## What you are asked to do
Below are entries; print them exactly from the first line through the one containing "constructor of [DiskCheckerAbstractClass]".

(Dataset items)
(** * hard-drive-checker: disk_size.py

    A shallow embedding of [disk_size.py] and the properties of its two
    backends ([LinuxOSDiskChecker], [WindowsOSDiskChecker]), of the
    constructor of [DiskCheckerAbstractClass] and of the dispatcher.

    Python values are modelled as follows.
    - [str] is [string]; a character is a code point below 256.
    - [int] is [Z]; positions in a list are [nat].
    - a Python list is a [list]; indexing follows Python (negative indices
      count from the end, anything else out of range raises [IndexError]).
    - exceptions, printing and the queries to the operating system are the
      effects of the monad [M]: a computation maps the state of the host to
      a result or a raised exception, the events it performed, and the state
      of the host afterwards. *)

From Stdlib Require Import ZArith List String Ascii Bool Lia DecimalString.
From Stdlib Require DecimalPos.
Import ListNotations.

Local Open Scope string_scope.
Local Open Scope Z_scope.

(** ** Python built-ins used by the program *)

Module Py.

(** [str.isspace] on one character (code points below 256). *)
Definition isspace (c : ascii) : bool :=
  let n := N_of_ascii c in
  ((9 <=? n) && (n <=? 13) || (28 <=? n) && (n <=? 32)
   || (n =? 133) || (n =? 160))%N.

Fixpoint lstrip (s : string) : string :=
  match s with
  | EmptyString => EmptyString
  | String c s' => if isspace c then lstrip s' else s
  end.

Fixpoint rstrip (s : string) : string :=
  match s with
  | EmptyString => EmptyString
  | String c s' =>
      match rstrip s' with
      | EmptyString => if isspace c then EmptyString else String c EmptyString
      | r => String c r
      end
  end.

(** [s.strip()] *)
Definition strip (s : string) : string := lstrip (rstrip s).

(** [s.split(sep)] for a separator of one character: every occurrence of
    the separator cuts, so empty fields are kept and the result is never
    empty. *)
Fixpoint split_sep (sep : ascii) (s : string) : list string :=
  match s with
  | EmptyString => [EmptyString]
  | String c s' =>
      if Ascii.eqb c sep then EmptyString :: split_sep sep s'
      else match split_sep sep s' with
           | w :: ws => String c w :: ws
           | [] => [String c EmptyString]
           end
  end.

(** [s.split()]: runs of whitespace separate, no empty field is produced. *)
Fixpoint split (s : string) : list string :=
  match s with
  | EmptyString => []
  | String c s' =>
      if isspace c then split s'
      else match s' with
           | EmptyString => [String c EmptyString]
           | String c' _ =>
               if isspace c' then String c EmptyString :: split s'
               else match split s' with
                    | w :: ws => String c w :: ws
                    | [] => [String c EmptyString]
                    end
           end
  end.

(** [sep.join(l)] *)
Definition join (sep : string) (l : list string) : string :=
  String.concat sep l.

(** [s.replace(old, new)] for [old] of one character. *)
Fixpoint replace (old : ascii) (new : string) (s : string) : string :=
  match s with
  | EmptyString => EmptyString
  | String c s' =>
      if Ascii.eqb c old then new ++ replace old new s'
      else String c (replace old new s')
  end.

(** [str(n)] for an integer [n]. *)
Definition str_int (n : Z) : string := NilZero.string_of_int (Z.to_int n).

(** [len(l)] *)
Definition len {A} (l : list A) : Z := Z.of_nat (List.length l).

(** The exceptions the program can meet. *)
Inductive exn := ValueError | IndexError | TypeError.

Definition exn_eqb (a b : exn) : bool :=
  match a, b with
  | ValueError, ValueError | IndexError, IndexError
  | TypeError, TypeError => true
  | _, _ => false
  end.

## Your response
(** * hard-drive-checker: disk_size.py

    A shallow embedding of [disk_size.py] and the properties of its two
    backends ([LinuxOSDiskChecker], [WindowsOSDiskChecker]), of the
    constructor of [DiskCheckerAbstractClass] and of the dispatcher.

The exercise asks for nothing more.